[論文レビュー] Spectral entropy of the discrete Hasimoto effective potential exposes sub-residue geometric transitions in protein secondary structure

Characterizing the geometric boundaries of protein secondary structures is fundamental to understanding macromolecular folding. By applying the discrete Hasimoto map to translate backbone geometry into a one-dimensional discrete nonlinear Schrödinger potential $V_{\mathrm{re}}[n]$, we establish a frequency-domain framework for protein conformations. Short-time Fourier transform analysis across 320,453 residues from 1,986 non-redundant proteins defines a local spectral entropy $H_{\mathrm{spec}}$ that consistently orders structural states. Helical segments emerge as narrow-band low-entropy regimes dominated by zero-frequency components, whereas coils manifest as broadband noise.
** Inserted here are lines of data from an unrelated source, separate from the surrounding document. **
Lemma es_spec_end h C cs : es_spec h C C cs = [].
Proof. destruct cs; [done|]. cbn. by rewrite Z.ltb_irrefl. Qed.

(** The [L] bytes from [pos] on, in pieces. *)
Definition bytes_at (mem : list Z) (pos L : Z) : list Z := take (Z.to_nat L) (drop (Z.to_nat pos) mem).
Definition fragments_at (mem : list Z) (pos L : Z) : list (list Z) :=
  chunks 1404 (Z.to_nat L) (bytes_at mem pos L).

Lemma zlen_bytes_at mem pos L : 0 <= pos -> 0 <= L -> pos + L <= zlen mem ->
  zlen (bytes_at mem pos L) = L.
Proof. intros. unfold bytes_at. zl. Qed.

Lemma bytes_at_split mem pos n L : 0 <= pos -> 0 <= n <= L ->
  bytes_at mem pos L = bytes_at mem pos n ++ bytes_at mem (pos + n) (L - n).
Proof.
  intros Hp Hn. unfold bytes_at.
  replace (Z.to_nat L) with (Z.to_nat n + Z.to_nat (L - n))%nat by lia.
  rewrite <-take_take_drop, drop_drop. do 3 f_equal. lia.
Qed.

Lemma fragments_at_cons mem pos L : 1404 < L -> 0 <= pos -> pos + L <= zlen mem ->
  fragments_at mem pos L = bytes_at mem pos 1404 :: fragments_at mem (pos + 1404) (L - 1404).
Proof.
  intros HL Hp Hm. unfold fragments_at. pose proof (zlen_bytes_at mem pos L ltac:(lia) ltac:(lia) Hm).
  replace (Z.to_nat L) with (S (Z.to_nat L - 1)) by lia. rewrite chunks_cons by lia.
  pose proof (zlen_bytes_at mem pos 1404 ltac:(lia) ltac:(lia) ltac:(lia)) as H1.
  rewrite (bytes_at_split mem pos 1404 L) by lia.
  assert (length (bytes_at mem pos 1404) = Z.to_nat 1404) as Hl by (unfold zlen in H1; lia).
  rewrite <-Hl at 1. rewrite take_app_length. rewrite <-Hl at 1. rewrite drop_app_length. f_equal.
  pose proof (zlen_bytes_at mem (pos + 1404) (L - 1404) ltac:(lia) ltac:(lia) ltac:(lia)) as H2.
  apply chunks_fuel; [lia|unfold zlen in H2; lia..|]. intros E. rewrite E, zlen_nil in H2. lia.
Qed.

Lemma fragments_at_last mem pos L : 0 < L <= 1404 -> 0 <= pos -> pos + L <= zlen mem ->
  fragments_at mem pos L = [bytes_at mem pos L].
Proof.
  intros HL Hp Hm. unfold fragments_at. replace (Z.to_nat L) with (S (Z.to_nat L - 1)) by lia.
  apply chunks_last. rewrite zlen_bytes_at; lia.
Qed.

Lemma fragments_at_ne mem pos L : 0 < L -> fragments_at mem pos L <> [].
Proof. intros. apply chunks_ne. lia. Qed.

Lemma fragment_loop_spec h mem ts C fuel : is_byte h -> fits 32 ts -> 2 <= C < 2 ^ 32 ->
  forall i pos least p seq rest, rtp_object p -> fits 16 seq -> 0 <= i < C ->
  drop 12 (m_pRtpData p) = fu_indicator h :: fu_before h i :: rest ->
  (C - i - 1) * 1404 < least < 2 ^ 32 -> 0 <= pos -> pos + least <= zlen mem ->
  C - i < Z.of_nat fuel ->
  exists q pkts, fragment_loop fuel mem ts C i pos least p seq = Some (q, u16 (seq + zlen pkts), pkts) /\
    rtp_object q /\
    packets_are VIDEO_PT VIDEO_SSRC seq ts (es_spec h C i (fragments_at mem pos least)) pkts.
Proof.
  intros Hh Hts HC. induction fuel as [|fuel IH]; intros i pos least p seq rest Hp Hseq Hi Hd Hl Hpos Hm Hf;
    [lia|].
  destruct (fragment_turn fuel mem ts C i pos least p seq h rest)
    as (p' & pkt & rest' & Hpk & Hp' & Hd' & ->); [done..|lia|lia|lia|done|nia|lia|lia|].
  set (n := Z.min 1404 least) in *.
  assert (u16 (seq + 1) = u16 (seq + zlen [pkt])) as Hu by done.
  assert (exists e cs, fragments_at mem pos least = bytes_at mem pos n :: cs /\
    (least <=? 1404) = e /\ e = match cs with [] => true | _ => false end /\
    (1404 < least -> cs = fragments_at mem (pos + 1404) (least - 1404))) as (e & cs & Ec & He & He' & Hcs).
  { unfold n. destruct (Z.leb_spec least 1404).
    - rewrite Z.min_r by lia. exists true, []. rewrite fragments_at_last by nia. split; [done|].
      split; [done|]. split; [done|lia].
    - rewrite Z.min_l, fragments_at_cons by lia. eexists false, _. split; [done|]. split; [done|].
      pose proof (fragments_at_ne mem (pos + 1404) (least - 1404) ltac:(lia)).
      split; [by destruct (fragments_at _ _ _)|done]. }
  rewrite Ec. cbn [es_spec]. rewrite (proj2 (Z.ltb_lt i C)), <-He', <-He by lia.
  destruct (Z.eq_dec (i + 1) C) as [HiC|HiC].
  - destruct fuel as [|fuel]; [lia|]. cbn [fragment_loop]. rewrite HiC, Z.ltb_irrefl.
    cbn [mbind option_bind]. exists p', [pkt]. split; [done|]. split; [done|].
    rewrite es_spec_end. by split.
  - assert (1404 < least) as Hbig by nia. assert (n = 1404) as En by lia. rewrite En in *.
    destruct (IH (i + 1) (pos + 1404) (least - 1404) p' (u16 (seq + 1)) rest')
      as (q & pkts & -> & Hq & Hpks); [done|by apply wrap_fits|lia| |nia|lia|lia|lia|].
    { by rewrite <-(es_fu_header_next h C i) by lia. }
    cbn [mbind option_bind]. exists q, (pkt :: pkts). split.
    { rewrite zlen_cons. unfold u16. rewrite wrap_add_l. do 3 f_equal. f_equal. lia. }
    split; [done|]. rewrite Hcs by done. by split.
Qed.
We demonstrate that boundaries separating these states exhibit step-like sharpness characteristic of a first-order-like geometric transition with a sub-residue median width of 0.145 residues. This abrupt kinematic transition provides a spatial counterpart to the cooperative Zimm--Bragg thermodynamic model of helix nucleation. The extreme spatial narrowness exposes an intrinsic limitation governed by the Gabor uncertainty principle, explaining why the pointwise integrability residual $E[n]$ acts as an effective high-pass filter for boundary detection. Guided by this limit we introduce a dual-probe approach combining the high-pass residual for local torsion discontinuities with a low-frequency energy ratio $R_{\mathrm{LF}}$ measuring the DC-dominated flatness of helical interiors. Unifying these complementary signals improves the detection area under the curve from 0.783 to 0.815. Because high-entropy broadband regions coincide with the flexible loops and hinges implicated in allostery, the spectral entropy of the Hasimoto potential may serve as a sequence-agnostic geometric proxy for mapping functional dynamics from backbone coordinates.